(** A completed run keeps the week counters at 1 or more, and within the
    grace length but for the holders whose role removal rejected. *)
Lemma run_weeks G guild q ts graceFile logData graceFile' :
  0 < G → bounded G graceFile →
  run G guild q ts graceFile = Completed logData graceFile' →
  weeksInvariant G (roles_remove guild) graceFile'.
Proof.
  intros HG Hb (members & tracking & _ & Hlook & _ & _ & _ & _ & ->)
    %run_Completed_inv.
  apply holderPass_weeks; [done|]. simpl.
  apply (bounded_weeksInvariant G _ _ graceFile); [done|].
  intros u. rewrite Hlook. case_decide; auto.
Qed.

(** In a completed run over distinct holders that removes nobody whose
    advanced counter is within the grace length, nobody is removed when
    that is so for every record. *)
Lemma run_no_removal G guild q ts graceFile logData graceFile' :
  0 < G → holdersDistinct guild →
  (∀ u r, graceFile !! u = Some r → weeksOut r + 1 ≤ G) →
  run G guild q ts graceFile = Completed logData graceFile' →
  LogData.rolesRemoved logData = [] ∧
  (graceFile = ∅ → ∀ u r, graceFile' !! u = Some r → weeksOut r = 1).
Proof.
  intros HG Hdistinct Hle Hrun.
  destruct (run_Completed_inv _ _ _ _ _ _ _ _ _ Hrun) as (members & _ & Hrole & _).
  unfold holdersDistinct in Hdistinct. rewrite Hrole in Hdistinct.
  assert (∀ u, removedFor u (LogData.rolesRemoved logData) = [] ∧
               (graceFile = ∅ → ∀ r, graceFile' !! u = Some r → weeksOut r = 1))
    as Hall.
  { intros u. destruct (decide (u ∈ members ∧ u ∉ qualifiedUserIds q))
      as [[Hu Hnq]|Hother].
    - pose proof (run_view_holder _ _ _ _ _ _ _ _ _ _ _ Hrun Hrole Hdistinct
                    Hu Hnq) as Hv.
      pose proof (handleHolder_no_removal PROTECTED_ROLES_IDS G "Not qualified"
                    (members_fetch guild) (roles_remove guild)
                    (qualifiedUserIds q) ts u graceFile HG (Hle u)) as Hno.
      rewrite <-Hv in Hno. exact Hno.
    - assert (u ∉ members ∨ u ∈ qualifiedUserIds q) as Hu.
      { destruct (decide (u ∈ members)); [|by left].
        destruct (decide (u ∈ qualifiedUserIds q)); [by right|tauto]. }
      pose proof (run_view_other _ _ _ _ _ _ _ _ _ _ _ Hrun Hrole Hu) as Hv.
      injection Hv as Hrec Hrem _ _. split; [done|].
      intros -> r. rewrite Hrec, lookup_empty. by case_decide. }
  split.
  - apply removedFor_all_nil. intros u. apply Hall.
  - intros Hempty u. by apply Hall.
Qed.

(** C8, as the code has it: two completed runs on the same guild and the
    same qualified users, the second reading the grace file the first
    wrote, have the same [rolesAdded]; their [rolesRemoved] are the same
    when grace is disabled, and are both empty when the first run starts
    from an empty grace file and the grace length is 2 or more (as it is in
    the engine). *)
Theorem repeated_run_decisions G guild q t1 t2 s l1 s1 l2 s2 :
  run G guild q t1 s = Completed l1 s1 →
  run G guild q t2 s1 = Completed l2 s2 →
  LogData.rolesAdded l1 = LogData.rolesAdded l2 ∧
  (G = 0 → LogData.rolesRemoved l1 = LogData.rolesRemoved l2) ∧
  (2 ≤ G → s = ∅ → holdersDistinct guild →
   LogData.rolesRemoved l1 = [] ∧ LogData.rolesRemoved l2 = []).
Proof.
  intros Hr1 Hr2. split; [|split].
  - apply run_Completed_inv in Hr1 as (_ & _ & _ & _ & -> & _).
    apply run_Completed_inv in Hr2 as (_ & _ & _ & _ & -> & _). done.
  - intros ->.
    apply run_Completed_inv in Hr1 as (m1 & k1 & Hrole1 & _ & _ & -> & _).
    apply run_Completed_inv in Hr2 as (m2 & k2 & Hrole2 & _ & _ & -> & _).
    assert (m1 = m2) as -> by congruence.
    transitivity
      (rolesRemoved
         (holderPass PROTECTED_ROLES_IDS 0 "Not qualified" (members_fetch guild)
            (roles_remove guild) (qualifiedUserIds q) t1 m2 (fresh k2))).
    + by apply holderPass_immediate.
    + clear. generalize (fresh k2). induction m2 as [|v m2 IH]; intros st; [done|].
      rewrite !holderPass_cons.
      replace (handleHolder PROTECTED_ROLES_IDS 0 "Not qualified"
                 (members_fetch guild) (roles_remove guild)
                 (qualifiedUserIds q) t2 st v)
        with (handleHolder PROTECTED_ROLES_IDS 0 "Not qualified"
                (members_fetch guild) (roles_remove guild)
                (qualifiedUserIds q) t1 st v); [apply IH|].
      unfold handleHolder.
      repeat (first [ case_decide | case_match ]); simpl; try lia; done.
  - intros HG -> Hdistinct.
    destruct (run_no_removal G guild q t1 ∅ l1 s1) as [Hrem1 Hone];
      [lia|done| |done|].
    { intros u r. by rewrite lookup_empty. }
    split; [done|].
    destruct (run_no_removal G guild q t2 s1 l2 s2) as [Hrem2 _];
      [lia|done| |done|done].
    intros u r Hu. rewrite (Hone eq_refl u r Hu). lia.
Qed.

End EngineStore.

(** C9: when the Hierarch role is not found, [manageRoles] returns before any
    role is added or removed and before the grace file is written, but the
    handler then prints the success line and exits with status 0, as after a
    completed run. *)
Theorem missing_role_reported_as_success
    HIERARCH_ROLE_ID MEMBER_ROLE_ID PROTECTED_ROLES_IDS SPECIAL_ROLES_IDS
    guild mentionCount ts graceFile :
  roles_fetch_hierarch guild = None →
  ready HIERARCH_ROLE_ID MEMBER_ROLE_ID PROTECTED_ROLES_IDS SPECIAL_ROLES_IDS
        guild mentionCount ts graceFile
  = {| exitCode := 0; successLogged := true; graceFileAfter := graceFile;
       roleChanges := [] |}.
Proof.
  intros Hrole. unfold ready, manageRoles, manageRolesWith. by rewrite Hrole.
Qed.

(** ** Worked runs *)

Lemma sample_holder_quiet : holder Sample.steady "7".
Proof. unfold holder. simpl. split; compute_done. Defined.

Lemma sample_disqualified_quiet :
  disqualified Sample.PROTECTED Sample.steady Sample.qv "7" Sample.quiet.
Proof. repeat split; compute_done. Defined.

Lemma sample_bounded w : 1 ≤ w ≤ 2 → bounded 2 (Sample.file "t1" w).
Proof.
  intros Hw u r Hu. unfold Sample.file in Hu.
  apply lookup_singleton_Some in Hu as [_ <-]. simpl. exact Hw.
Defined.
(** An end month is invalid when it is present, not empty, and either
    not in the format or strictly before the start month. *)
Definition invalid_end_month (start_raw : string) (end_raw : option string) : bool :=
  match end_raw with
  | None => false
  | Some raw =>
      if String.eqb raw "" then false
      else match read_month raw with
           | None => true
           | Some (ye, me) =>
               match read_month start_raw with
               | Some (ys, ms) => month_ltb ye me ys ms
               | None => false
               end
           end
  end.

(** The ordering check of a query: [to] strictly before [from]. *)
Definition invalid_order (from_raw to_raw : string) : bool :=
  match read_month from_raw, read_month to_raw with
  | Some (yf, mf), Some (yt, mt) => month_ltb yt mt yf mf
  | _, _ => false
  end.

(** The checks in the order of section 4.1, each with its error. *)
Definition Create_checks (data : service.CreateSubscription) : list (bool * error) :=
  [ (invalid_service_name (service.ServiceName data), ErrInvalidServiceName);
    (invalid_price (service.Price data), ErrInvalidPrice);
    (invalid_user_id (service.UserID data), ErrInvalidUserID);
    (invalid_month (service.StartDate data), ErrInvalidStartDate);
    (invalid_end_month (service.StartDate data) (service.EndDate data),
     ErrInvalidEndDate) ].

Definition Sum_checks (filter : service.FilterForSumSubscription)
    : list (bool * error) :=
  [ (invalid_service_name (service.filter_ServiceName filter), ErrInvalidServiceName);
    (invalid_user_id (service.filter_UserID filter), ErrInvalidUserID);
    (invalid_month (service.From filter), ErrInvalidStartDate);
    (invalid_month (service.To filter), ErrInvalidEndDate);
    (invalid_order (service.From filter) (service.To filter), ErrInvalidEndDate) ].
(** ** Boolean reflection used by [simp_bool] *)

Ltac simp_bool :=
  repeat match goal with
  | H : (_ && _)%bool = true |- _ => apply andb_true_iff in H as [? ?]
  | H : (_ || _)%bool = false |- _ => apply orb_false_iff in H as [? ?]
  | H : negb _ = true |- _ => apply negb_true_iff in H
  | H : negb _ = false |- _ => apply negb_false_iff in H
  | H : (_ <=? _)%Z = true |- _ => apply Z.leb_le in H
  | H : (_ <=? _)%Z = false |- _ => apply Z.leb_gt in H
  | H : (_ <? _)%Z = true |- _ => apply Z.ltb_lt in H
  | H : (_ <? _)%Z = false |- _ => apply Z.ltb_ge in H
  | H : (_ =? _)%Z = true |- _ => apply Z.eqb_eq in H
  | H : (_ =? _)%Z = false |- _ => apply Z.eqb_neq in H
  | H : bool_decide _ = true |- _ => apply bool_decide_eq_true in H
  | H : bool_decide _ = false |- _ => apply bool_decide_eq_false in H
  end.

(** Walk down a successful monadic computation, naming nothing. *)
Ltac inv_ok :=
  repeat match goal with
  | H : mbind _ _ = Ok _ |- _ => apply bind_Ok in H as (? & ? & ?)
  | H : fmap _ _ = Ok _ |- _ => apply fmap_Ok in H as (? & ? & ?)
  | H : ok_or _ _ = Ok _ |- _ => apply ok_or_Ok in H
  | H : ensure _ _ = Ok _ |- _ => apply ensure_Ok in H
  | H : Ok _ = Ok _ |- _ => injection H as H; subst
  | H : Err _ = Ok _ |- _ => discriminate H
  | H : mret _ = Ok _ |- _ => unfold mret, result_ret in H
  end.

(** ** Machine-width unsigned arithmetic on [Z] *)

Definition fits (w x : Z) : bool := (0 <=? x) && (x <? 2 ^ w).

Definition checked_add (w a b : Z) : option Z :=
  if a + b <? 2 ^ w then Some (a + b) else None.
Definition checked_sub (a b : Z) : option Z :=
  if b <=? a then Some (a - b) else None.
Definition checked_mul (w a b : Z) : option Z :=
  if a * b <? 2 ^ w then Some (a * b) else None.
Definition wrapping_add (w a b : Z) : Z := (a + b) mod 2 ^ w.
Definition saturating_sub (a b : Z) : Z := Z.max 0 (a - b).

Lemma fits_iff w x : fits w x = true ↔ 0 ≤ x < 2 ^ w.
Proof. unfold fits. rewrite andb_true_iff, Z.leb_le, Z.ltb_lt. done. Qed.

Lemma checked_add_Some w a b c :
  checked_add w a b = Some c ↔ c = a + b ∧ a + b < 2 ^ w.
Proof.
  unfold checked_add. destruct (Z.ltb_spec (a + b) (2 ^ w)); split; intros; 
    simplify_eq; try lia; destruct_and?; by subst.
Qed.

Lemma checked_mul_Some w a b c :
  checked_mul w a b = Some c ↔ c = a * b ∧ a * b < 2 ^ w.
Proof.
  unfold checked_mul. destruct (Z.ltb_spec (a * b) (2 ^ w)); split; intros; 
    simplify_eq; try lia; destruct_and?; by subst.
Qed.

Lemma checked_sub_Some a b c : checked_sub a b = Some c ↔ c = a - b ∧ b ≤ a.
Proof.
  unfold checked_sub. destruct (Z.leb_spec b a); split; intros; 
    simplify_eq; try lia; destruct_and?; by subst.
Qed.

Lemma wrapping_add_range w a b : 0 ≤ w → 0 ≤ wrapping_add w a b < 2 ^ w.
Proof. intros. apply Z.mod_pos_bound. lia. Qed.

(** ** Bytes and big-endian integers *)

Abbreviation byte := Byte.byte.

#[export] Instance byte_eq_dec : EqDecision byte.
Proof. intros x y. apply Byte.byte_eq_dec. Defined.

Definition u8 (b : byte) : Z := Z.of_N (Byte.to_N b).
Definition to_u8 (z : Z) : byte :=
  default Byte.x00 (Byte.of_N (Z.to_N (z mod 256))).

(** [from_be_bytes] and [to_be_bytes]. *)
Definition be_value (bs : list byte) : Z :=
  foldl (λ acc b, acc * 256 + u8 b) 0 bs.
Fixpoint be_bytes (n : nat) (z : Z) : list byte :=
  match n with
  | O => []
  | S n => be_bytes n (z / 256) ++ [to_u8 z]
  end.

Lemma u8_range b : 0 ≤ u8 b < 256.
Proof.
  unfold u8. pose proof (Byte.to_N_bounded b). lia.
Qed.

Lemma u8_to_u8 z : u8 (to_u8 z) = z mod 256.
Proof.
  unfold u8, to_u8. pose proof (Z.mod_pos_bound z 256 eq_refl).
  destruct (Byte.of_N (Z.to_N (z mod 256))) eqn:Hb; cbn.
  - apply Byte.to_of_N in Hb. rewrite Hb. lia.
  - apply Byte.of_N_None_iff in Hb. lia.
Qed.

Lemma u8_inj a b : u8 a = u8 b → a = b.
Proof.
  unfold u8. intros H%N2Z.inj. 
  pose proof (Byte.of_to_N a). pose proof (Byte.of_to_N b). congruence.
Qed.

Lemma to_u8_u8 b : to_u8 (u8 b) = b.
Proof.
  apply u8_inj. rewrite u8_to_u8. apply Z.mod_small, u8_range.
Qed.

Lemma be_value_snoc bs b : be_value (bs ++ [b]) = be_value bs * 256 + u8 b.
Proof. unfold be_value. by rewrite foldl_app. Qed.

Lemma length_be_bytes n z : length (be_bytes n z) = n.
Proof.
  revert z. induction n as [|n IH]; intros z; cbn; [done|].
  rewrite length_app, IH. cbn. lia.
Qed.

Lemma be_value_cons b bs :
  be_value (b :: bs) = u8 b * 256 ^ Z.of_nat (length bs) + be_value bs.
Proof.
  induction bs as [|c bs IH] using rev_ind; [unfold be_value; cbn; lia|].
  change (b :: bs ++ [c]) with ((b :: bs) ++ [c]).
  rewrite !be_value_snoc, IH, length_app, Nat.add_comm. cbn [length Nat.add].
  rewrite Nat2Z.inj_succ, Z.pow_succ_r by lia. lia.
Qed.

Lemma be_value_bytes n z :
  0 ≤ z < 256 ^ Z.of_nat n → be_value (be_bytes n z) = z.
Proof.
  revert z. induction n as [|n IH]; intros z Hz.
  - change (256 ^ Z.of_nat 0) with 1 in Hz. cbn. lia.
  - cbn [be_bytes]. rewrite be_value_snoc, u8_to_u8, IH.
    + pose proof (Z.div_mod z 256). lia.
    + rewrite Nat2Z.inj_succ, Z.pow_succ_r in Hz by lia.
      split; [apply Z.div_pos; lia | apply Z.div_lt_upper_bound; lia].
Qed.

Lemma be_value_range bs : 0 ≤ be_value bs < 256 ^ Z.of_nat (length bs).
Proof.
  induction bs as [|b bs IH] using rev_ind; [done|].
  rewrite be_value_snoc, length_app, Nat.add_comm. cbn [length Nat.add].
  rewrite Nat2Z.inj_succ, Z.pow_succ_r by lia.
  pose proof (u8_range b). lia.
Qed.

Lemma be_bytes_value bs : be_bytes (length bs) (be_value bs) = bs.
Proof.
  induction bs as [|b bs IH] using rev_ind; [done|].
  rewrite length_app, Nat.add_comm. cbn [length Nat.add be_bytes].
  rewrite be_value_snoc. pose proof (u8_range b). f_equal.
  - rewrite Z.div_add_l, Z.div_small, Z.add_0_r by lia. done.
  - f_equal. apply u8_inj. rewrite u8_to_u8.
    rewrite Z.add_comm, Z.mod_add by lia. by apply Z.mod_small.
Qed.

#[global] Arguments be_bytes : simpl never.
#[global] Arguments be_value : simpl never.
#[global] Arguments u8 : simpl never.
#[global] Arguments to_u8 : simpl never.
^^^^
Aim of the exercise
As listed above, the lines from the line with "unfold checked_sub. destruct" to the line with "Definition to_u8 (z" are to be echoed exactly, with both ends included and nothing added.

Task result
  unfold checked_sub. destruct (Z.leb_spec b a); split; intros; 
    simplify_eq; try lia; destruct_and?; by subst.
Qed.

Lemma wrapping_add_range w a b : 0 ≤ w → 0 ≤ wrapping_add w a b < 2 ^ w.
Proof. intros. apply Z.mod_pos_bound. lia. Qed.

(** ** Bytes and big-endian integers *)

Abbreviation byte := Byte.byte.

#[export] Instance byte_eq_dec : EqDecision byte.
Proof. intros x y. apply Byte.byte_eq_dec. Defined.

Definition u8 (b : byte) : Z := Z.of_N (Byte.to_N b).
Definition to_u8 (z : Z) : byte :=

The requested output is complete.